ASSEMBLY, No. 4175


with committee amendments




DATED:  JULY 14, 2020


      The Senate Budget and Appropriations Committee reports favorably Assembly Bill No. 4175, with committee amendments.

      As amended, this bill authorizes the issuance of up to $9,900,000,000 in State general obligation bonds to address the State’s financial problems that have arisen as a consequence of the COVID-19 Pandemic. Included in the total is authorization to borrow from the federal government through federal stimulus loans. The bill also authorizes the State to refund those bonds.

      The bonds authorized pursuant to the bill are split between two periods. For the period beginning July 1, 2019 through September 30, 2020, the bill authorizes issuance of State bonds totaling $2,700,000,000, and for the period that begins October 1, 2020 and ends June 30, 2021, the bill authorizes issuance of State bonds totaling $7,200,000,000, for a combined amount of up to $9,900,000,000 issued over the two periods.

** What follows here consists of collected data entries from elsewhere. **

(** The four values at one resource; [std::array] has one entry for each. *)
Definition limit (r : KResourceLimit) (which : LimitableResource) : Z :=
  nth (index which) (m_limit_values r) 0.
Definition current (r : KResourceLimit) (which : LimitableResource) : Z :=
  nth (index which) (m_current_values r) 0.
Definition hint (r : KResourceLimit) (which : LimitableResource) : Z :=
  nth (index which) (m_current_hints r) 0.
Definition peak (r : KResourceLimit) (which : LimitableResource) : Z :=
  nth (index which) (m_peak_values r) 0.

(** Signed addition and subtraction of [s64]: overflow is undefined. *)
Definition s64_checked (x : Z) : option Z :=
  check ((- 2 ^ 63 <=? x) && (x <? 2 ^ 63));; Some x.

Definition assert_ordered (r : KResourceLimit) (which : LimitableResource) : option unit :=
  check (current r which <=? limit r which);;
  check (hint r which <=? current r which).

Definition GetLimitValue (r : KResourceLimit) (which : LimitableResource) : option Z :=
  check (0 <=? limit r which);;
  assert_ordered r which;;
  Some (limit r which).

Definition GetCurrentValue (r : KResourceLimit) (which : LimitableResource) : option Z :=
  check (0 <=? current r which);;
  assert_ordered r which;;
  Some (current r which).

Definition GetPeakValue (r : KResourceLimit) (which : LimitableResource) : option Z :=
  check (0 <=? peak r which);;
  assert_ordered r which;;
  Some (peak r which).

Definition GetFreeValue (r : KResourceLimit) (which : LimitableResource) : option Z :=
  check (0 <=? current r which);;
  assert_ordered r which;;
  s64_checked (limit r which - current r which).

Definition SetLimitValue (which : LimitableResource) (value : Z) (r : KResourceLimit)
    : Z * KResourceLimit :=
  if negb (current r which <=? value) then (ResultInvalidState, r)
  else
    (ResultSuccess,
     {| m_limit_values := <[index which := value]> (m_limit_values r);
        m_current_values := m_current_values r; m_current_hints := m_current_hints r;
        m_peak_values := <[index which := current r which]> (m_peak_values r);
        m_waiter_count := m_waiter_count r |}).

(** ** Reserve *)

(** How a locked pass ends: the call returns, or waits on the condition variable. *)
Inductive Outcome := Returns (result : bool) | Waits.
(* ===== verification/MemoryRegion.v ===== *)
(** The regions of the kernel's memory layout: the type ids of
    src/src/core/hle/kernel/k_memory_region_type.h (for the regions the memory manager reads),
    the regions and region trees of k_memory_region.h, and the insertion of k_memory_layout.cpp.
    A tree is its in-order list, the region allocator a count of the regions handed out. *)
From S2P Require Import Prelude Common.

(** * Type ids *)
Definition KMemoryRegionAttr_CarveoutProtected : Z := 0x02000000.
Definition KMemoryRegionAttr_NoUserMap : Z := 0x40000000.
Definition KMemoryRegionAttr_LinearMapped : Z := 0x80000000.

(** The pair [low], [high] after [n] steps of the loop in [BitsForDeriveDense] and [Derive]. *)
Fixpoint dense_pair (n : nat) (low high : Z) : Z * Z :=
  match n with
  | O => (low, high)
  | S n => if low + 1 =? high then dense_pair n 0 (high + 1) else dense_pair n (low + 1) high
  end.

Definition BitsForDeriveDense (n : nat) : Z := snd (dense_pair (n - 1) 0 1) + 1.

Record KMemoryRegionTypeValue := MkType { m_value : Z; m_next_bit : Z }.

Definition KMemoryRegionType_None : KMemoryRegionTypeValue := MkType 0 0.
Definition SetAttribute (t : KMemoryRegionTypeValue) (attr : Z) : KMemoryRegionTypeValue :=
  MkType (Z.lor (m_value t) attr) (m_next_bit t).
Definition DeriveInitial (i next : Z) : KMemoryRegionTypeValue := MkType (Z.shiftl 1 i) next.
Definition DeriveAttribute (t : KMemoryRegionTypeValue) (attr : Z) : KMemoryRegionTypeValue :=
  MkType (Z.lor (m_value t) attr) (m_next_bit t).
Definition DeriveSparse (t : KMemoryRegionTypeValue) (ofs n i : Z) : KMemoryRegionTypeValue :=
  MkType (Z.lor (Z.lor (m_value t) (Z.shiftl 1 (m_next_bit t + ofs)))
            (Z.shiftl 1 (m_next_bit t + ofs + 1 + i)))
    (m_next_bit t + (ofs + n + 1)).
Definition DeriveTransition (t : KMemoryRegionTypeValue) (ofs adv : Z) : KMemoryRegionTypeValue :=
  MkType (Z.lor (m_value t) (Z.shiftl 1 (m_next_bit t + ofs))) (m_next_bit t + adv).
Definition Advance (t : KMemoryRegionTypeValue) (n : Z) : KMemoryRegionTypeValue :=
  MkType (m_value t) (m_next_bit t + n).
Definition IsAncestorOf (t : KMemoryRegionTypeValue) (v : Z) : bool := Z.lor (m_value t) v =? v.
Definition Derive (t : KMemoryRegionTypeValue) (n i : nat) : KMemoryRegionTypeValue :=
  let (low, high) := dense_pair i 0 1 in
  MkType (Z.lor (Z.lor (m_value t) (Z.shiftl 1 (m_next_bit t + low)))
            (Z.shiftl 1 (m_next_bit t + high)))
    (m_next_bit t + BitsForDeriveDense n).
Lemma page_offset_to_end im p : impl_ok im → im_page im p →
  Impl_GetPageOffsetToEnd im (p * PageSize) = base_page im + im_pages im - p.
Proof.
  intros H Hp. destruct (impl_extent im H) as (Ea & Es & ? & ? & ?). unfold im_page in Hp.
  unfold Impl_GetPageOffsetToEnd, GetPageOffsetToEnd, GetEndAddress, PageHeap.GetAddress, PageHeap.GetSize.
  rewrite Ea, Es, <-Z.mul_add_distr_r.
  rewrite (wrap_small 64 (_ * _)), <-Z.mul_sub_distr_r, wrap_small by (unfold in_width, PageSize; lia).
  by apply Z.div_mul.
Qed.

(** A block of level [i]. *)
Definition level_pages (i : nat) : Z := 2 ^ (default 12 (MemoryBlockPageShifts !! i) - 12).

Lemma level_pages_bounds i : 1 ≤ level_pages i ≤ 2 ^ 18.
Proof.
  unfold level_pages. do 7 (destruct i as [|i]; [split; by vm_compute|]). split; by vm_compute.
Qed.

Lemma GetBlockNumPages_eq i : (i < 7)%nat → GetBlockNumPages (Z.of_nat i) = Some (level_pages i).
Proof. intros Hi. do 7 (destruct i as [|i]; [reflexivity|]). lia. Qed.

Lemma level_block im i : impl_ok im → (i < 7)%nat →
  ∃ k, m_blocks (m_heap im) !! i = Some k ∧ l_size (layout k) = level_pages i * PageSize.
Proof.
  intros H Hi. destruct (lookup_lt_is_Some_2 (m_blocks (m_heap im)) i) as [k Hk]; [rewrite (io_length _ H); lia|].
  exists k. split; [done|]. unfold level_pages. rewrite (io_levels _ H i k Hk). simpl.
  pose proof (lo_shift _ (bo_layout _ (ho_blocks _ (io_heap _ H) i k Hk))). simpl in *.
  unfold l_size. simpl. change PageSize with (2 ^ 12). rewrite <-Z.pow_add_r by lia. f_equal. lia.
Qed.

(** Nothing but the free pages changes. *)
Definition same_counts im im' : Prop :=
  m_page_reference_counts im' = m_page_reference_counts im ∧ optimize_map im' = optimize_map im.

      Prior to the issuance of any amount of bonds pursuant to the bill, the issuing officials must obtain approval of the proposal to issue bonds from the Select Commission on Emergency COVID-19 Borrowing. The Commission will be comprised of two members of the Senate selected by the Senate President and two members of the General Assembly selected by the Speaker of the General Assembly. Approval by three or more members of the Commission will constitute approval of the proposal to issue bonds, and the issuing officials may then issue bonds pursuant to the proposal. If the Commission fails to approve the proposal, the proposal will be considered disapproved by the Commission, and no bonds pursuant to the disapproved proposal will be allowed to be issued.



      The committee amended the bill to:

      1) limit bond authorization to a total of $9.9 billion, instead of $5 billion plus whatever amount the State borrows from the federal government;

      2) limit the bond authorization to the fiscal periods between July 1, 2019 and June 30, 2021, instead of allowing issuance of bonds over an indefinite period;

      3) require approval from the Legislature’s Select Commission on Emergency COVID-19 Borrowing prior to issuing any bonds;

      4) explicitly allow bond proceeds to be deposited in the State’s General Fund or Property Tax Relief Fun to support the FY21 budget, and explicitly make the balance of proceeds subject to Legislative appropriation; and

      5) eliminate the authority to borrow from the federal government on behalf of local governments.



      The Office of Legislative Services cannot project the total debt service cost the State would incur from issuing different forms of indebtedness to address State government funding needs related to the COVID-19 pandemic.  This is so because the final debt service cost would be a function of the amounts, structures, and terms of the authorized debt instruments, of which many elements remain to be determined. 

      In addition, annual State revenues would increase by an indeterminate amount over several years from interest earned on unexpended borrowed funds.  Any State revenue gain, however, would be widely outpaced by the increase in State debt service payment obligations.